Task details
Scan the records below for the string "discriminate" and return every line where it appears.

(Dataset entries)
(** X1 for freeing the first of two live blocks. *)
Lemma free_keeps_region_witness :
  mm_free 4128 heap_pair = Some (tt, heap_gap) /\
  same_region heap_pair heap_gap.
Proof.
  assert (E : mm_free 4128 heap_pair = Some (tt, heap_gap)) by by_eval.
  split; [exact E|].
  exact (free_keeps_region 4128 heap_pair tt heap_gap E).
Defined.

(** X2 for a request of 16 bytes on the heap right after initialisation. *)
Lemma malloc_growth_witness :
  0 <= 16 < 2 ^ 64 /\ mm_malloc 8 16 heap_init = Some (4128, heap_one) /\
  mem_heap heap_one = mem_heap heap_init /\
  mem_max_addr heap_one = mem_max_addr heap_init /\
  heap_start heap_one = heap_start heap_init /\
  ((sbrk_calls heap_one = sbrk_calls heap_init /\
    mem_brk heap_one = mem_brk heap_init) \/
   (sbrk_calls heap_one = sbrk_calls heap_init + 1 /\
    (mem_brk heap_one = mem_brk heap_init \/
     mem_brk heap_one = mem_brk heap_init + max (adjusted_size 16) CHUNKSIZE))).
Proof.
  assert (Hn : 0 <= 16 < 2 ^ 64) by lia.
  assert (E : mm_malloc 8 16 heap_init = Some (4128, heap_one)) by by_eval.
  split; [exact Hn|]. split; [exact E|].
  exact (malloc_growth 8 16 heap_init 4128 heap_one Hn E).
Defined.

(** X3 on a fresh region of 20 MB at address 4096. *)
Lemma init_layout_witness :
  fresh heap0 /\ mem_heap heap0 + 4128 <= mem_max_addr heap0 /\
  exists st,
    mm_init heap0 = Some (0, st) /\
    mem_heap st = mem_heap heap0 /\ heap_start st = mem_heap heap0 + 16 /\
    mem_brk st = mem_heap heap0 + 4128 /\ sbrk_calls st = sbrk_calls heap0 + 2 /\
    (forall fuel, (3 <= fuel)%nat ->
       heap_blocks fuel st =
       Some ([mem_heap heap0 + 16; mem_heap heap0 + 32; mem_heap heap0 + 4128], st)) /\
    (forall fuel, (2 <= fuel)%nat ->
       free_list fuel st = Some ([mem_heap heap0 + 32], st)) /\
    run (GET (HDRP (mem_heap heap0 + 32))) st = Some (PACK 4096 0).
Proof.
  assert (Hf : fresh heap0) by (apply freshb_fresh; by_eval).
  assert (Hr : mem_heap heap0 + 4128 <= mem_max_addr heap0)
    by (vm_compute; discriminate).
  split; [exact Hf|]. split; [exact Hr|].
  exact (init_layout heap0 Hf Hr).
Defined.

(** X4 on a fresh region of 100 bytes. *)
Lemma init_out_of_memory_witness :
  fresh heap_small /\
  mem_heap heap_small + 32 <= mem_max_addr heap_small < mem_heap heap_small + 4128 /\
  exists st', mm_init heap_small = Some (-1, st') /\
    mem_brk st' = mem_heap heap_small + 32 /\
    sbrk_calls st' = sbrk_calls heap_small + 2.
Proof.
  assert (Hf : fresh heap_small) by (apply freshb_fresh; by_eval).
  assert (Hr : mem_heap heap_small + 32 <= mem_max_addr heap_small
               < mem_heap heap_small + 4128) by (cbn; lia).
  split; [exact Hf|]. split; [exact Hr|].
  exact (init_out_of_memory heap_small Hf Hr).
Defined.

(** X5 on the heap with a hole in front of a live block. *)
Lemma check_heap_passes_witness :
  reachable heap_hole [4160] /\ mem_heap heap_hole mod 16 = 0 /\
  exists n, forall fuel, (n <= fuel)%nat ->
    check_heap fuel 0 heap_hole = Some ((true, []), heap_hole).
Proof.
  assert (Hb : mem_heap heap_hole mod 16 = 0) by by_eval.
  split; [exact heap_hole_reachable|]. split; [exact Hb|].
  exact (check_heap_passes heap_hole [4160] 0 heap_hole_reachable Hb).
Defined.

(** X6 on the initialised heap of a region that starts at 4104. *)
Lemma check_heap_misaligned_base_witness :
  reachable heap_odd [] /\ mem_heap heap_odd mod 16 <> 0 /\ (0 < 8)%nat /\
  check_heap 8 0 heap_odd =
  Some ((false, [NotAligned 0 (heap_start heap_odd)]), heap_odd).
Proof.
  assert (Hb : mem_heap heap_odd mod 16 <> 0) by (vm_compute; discriminate).
  assert (Hf : (0 < 8)%nat) by lia.
  split; [exact heap_odd_reachable|]. split; [exact Hb|]. split; [exact Hf|].
  exact (check_heap_misaligned_base heap_odd [] 0 8 heap_odd_reachable Hb Hf).
Defined.

(** X7 on the heap with a hole in front of a live block. *)
Lemma heap_tiling_witness :
  reachable heap_hole [4160] /\
  exists walk,
    (forall fuel, (length walk <= fuel)%nat ->
       heap_blocks fuel heap_hole = Some (walk, heap_hole)) /\
    hd 0 walk = mem_heap heap_hole + 16 /\ last walk 0 = mem_brk heap_hole /\
    forall l1 x y l2, walk = l1 ++ x :: y :: l2 ->
      y = x + hsize heap_hole x /\ (x - mem_heap heap_hole) mod 16 = 0 /\
      hsize heap_hole x mod 16 = 0 /\
      (l1 = [] -> hsize heap_hole x = 16) /\
      (l1 <> [] -> 32 <= hsize heap_hole x).
Proof.
  split; [exact heap_hole_reachable|].
  exact (heap_tiling heap_hole [4160] heap_hole_reachable).
Defined.

(** X8 on the heap with a hole in front of a live block, whose free list
    has two blocks. *)
Lemma free_list_links_witness :
  reachable heap_hole [4160] /\
  exists fl,
    (forall fuel, (length fl < fuel)%nat ->
       free_list fuel heap_hole = Some (fl, heap_hole)) /\
    (forall l1 x y l2, fl = l1 ++ x :: y :: l2 ->
       run (NEXT_FREE_BLKP x) heap_hole = Some y /\
       run (PREV_FREE_BLKP y) heap_hole = Some x) /\
    (forall l x, fl = l ++ [x] -> run (NEXT_FREE_BLKP x) heap_hole = Some NULL).
Proof.
  split; [exact heap_hole_reachable|].
  exact (free_list_links heap_hole [4160] heap_hole_reachable).
Defined.

(** X9 for a second request of 16 bytes while the first block is live. *)
Lemma malloc_block_witness :
  reachable heap_one [4128] /\ request_ok 16 /\
  mm_malloc 8 16 heap_one = Some (4160, heap_pair) /\ 4160 <> NULL /\
  ~ In 4160 [4128] /\
  run (GET_ALLOC (HDRP 4160)) heap_pair = Some 1 /\
  adjusted_size 16 <= hsize heap_pair 4160 < adjusted_size 16 + 32 /\
  16 + 16 <= hsize heap_pair 4160 /\
  mem_heap heap_pair + 32 <= 4160 /\
  4160 + hsize heap_pair 4160 <= mem_brk heap_pair /\
  forall q, In q [4128] ->
    hsize heap_pair q = hsize heap_one q /\
    (q + hsize heap_one q <= 4160 \/ 4160 + hsize heap_pair 4160 <= q).
Proof.
  assert (Hn : request_ok 16) by (unfold request_ok; lia).
  assert (E : mm_malloc 8 16 heap_one = Some (4160, heap_pair)) by by_eval.
  assert (Hp : 4160 <> NULL) by discriminate.
  split; [exact heap_one_reachable|]. split; [exact Hn|].
  split; [exact E|]. split; [exact Hp|].
  exact (malloc_block heap_one [4128] 8 16 4160 heap_pair
           heap_one_reachable Hn E Hp).
Defined.
(** * XIAO ESP32S3 Sense audio/photo logger: a shallow embedding

    The sketch [audio_photo_logger.ino] takes a photo every
    [PHOTO_INTERVAL] milliseconds, polls the microphone and records a WAV
    clip when a sample is louder than [SOUND_THRESHOLD].

    Machine integers are [Z] with their wrap-around written out; the target
    is the ESP32-S3 (ILP32, little-endian), so [unsigned long], [uint32_t]
    and [size_t] are 32 bits wide and [int] is a 32-bit two's complement
    integer.  Bytes are [Z] in [0, 256).  Calls into the camera, the I2S
    driver, the heap and the SD card are recorded as a trace of events; what
    the hardware answers is read from an oracle record. *)

From Stdlib Require Import ZArith Lia Bool.
From stdpp Require Import base numbers list strings pretty gmap sorting.

Local Open Scope Z_scope.

(** ** Machine integers *)

Module Mach.

Definition u8 (x : Z) : Z := x mod 2 ^ 8.
Definition u16 (x : Z) : Z := x mod 2 ^ 16.
Definition u32 (x : Z) : Z := x mod 2 ^ 32.

(** Conversion of a 16-bit pattern to [int16_t]. *)
Definition s16 (x : Z) : Z :=
  let y := u16 x in if y <? 2 ^ 15 then y else y - 2 ^ 16.

(** Conversion to [int]; [fileCount++] goes through it. *)
Definition s32 (x : Z) : Z :=
  let y := u32 x in if y <? 2 ^ 31 then y else y - 2 ^ 32.

(** [a - b] on [unsigned long]. *)
Definition sub32 (a b : Z) : Z := u32 (a - b).

Definition is_byte (b : Z) : Prop := 0 <= b < 256.

(** The four bytes [x, x >> 8, x >> 16, x >> 24] of a [uint32_t], each
    narrowed to [uint8_t], in the order the initialiser lists them. *)
Definition le32 (x : Z) : list Z :=
  [u8 x; u8 (Z.shiftr x 8); u8 (Z.shiftr x 16); u8 (Z.shiftr x 24)].

(** Reading a little-endian field back. *)
Definition rd16 (l : list Z) : Z :=
  match l with
  | b0 :: b1 :: _ => b0 + 2 ^ 8 * b1
  | _ => 0
  end.

Definition rd32 (l : list Z) : Z :=
  match l with
  | b0 :: b1 :: b2 :: b3 :: _ => b0 + 2 ^ 8 * b1 + 2 ^ 16 * b2 + 2 ^ 24 * b3
  | _ => 0
  end.

End Mach.

Import Mach.

(** ** Settings *)

Definition RECORD_TIME : Z := 10.
Definition SAMPLE_RATE : Z := 16000.
Definition SAMPLE_BITS : Z := 16.
Definition WAV_HEADER_SIZE : Z := 44.
Definition VOLUME_GAIN : Z := 3.
Definition PHOTO_INTERVAL : Z := 10000.
Definition SOUND_THRESHOLD : Z := 5000.

(** Character codes of the chunk tags. *)
Definition tag (s : string) : list Z :=
  map (fun c => Z.of_nat (Ascii.nat_of_ascii c)) (String.list_ascii_of_string s).

(** ** WAV header *)

(** [generate_wav_header]: the 44 bytes copied into [wav_header].  The byte
    rate is computed from the [SAMPLE_RATE] setting, the sample-rate field
    from the argument. *)
Definition generate_wav_header (wav_size sample_rate : Z) : list Z :=
  let file_size := u32 (u32 (wav_size + WAV_HEADER_SIZE) - 8) in
  let byte_rate := u32 (u32 (SAMPLE_RATE * SAMPLE_BITS) / 8) in
  tag "RIFF" ++
  le32 file_size ++
  tag "WAVE" ++
  tag "fmt " ++
  [0x10; 0x00; 0x00; 0x00] ++
  [0x01; 0x00] ++
  [0x01; 0x00] ++
  le32 sample_rate ++
  le32 byte_rate ++
  [0x02; 0x00] ++
  [0x10; 0x00] ++
  tag "data" ++
  le32 wav_size.

(** Field accessors of the canonical RIFF/WAVE layout. *)
Definition hdr_file_size (h : list Z) : Z := rd32 (drop 4 h).
Definition hdr_fmt_size (h : list Z) : Z := rd32 (drop 16 h).
Definition hdr_format (h : list Z) : Z := rd16 (drop 20 h).
Definition hdr_channels (h : list Z) : Z := rd16 (drop 22 h).
Definition hdr_sample_rate (h : list Z) : Z := rd32 (drop 24 h).
Definition hdr_byte_rate (h : list Z) : Z := rd32 (drop 28 h).
Definition hdr_block_align (h : list Z) : Z := rd16 (drop 32 h).
Definition hdr_bits (h : list Z) : Z := rd16 (drop 34 h).
Definition hdr_data_size (h : list Z) : Z := rd32 (drop 40 h).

Reply to the task
    by (vm_compute; discriminate).
  assert (Hb : mem_heap heap_odd mod 16 <> 0) by (vm_compute; discriminate).
  assert (Hp : 4160 <> NULL) by discriminate.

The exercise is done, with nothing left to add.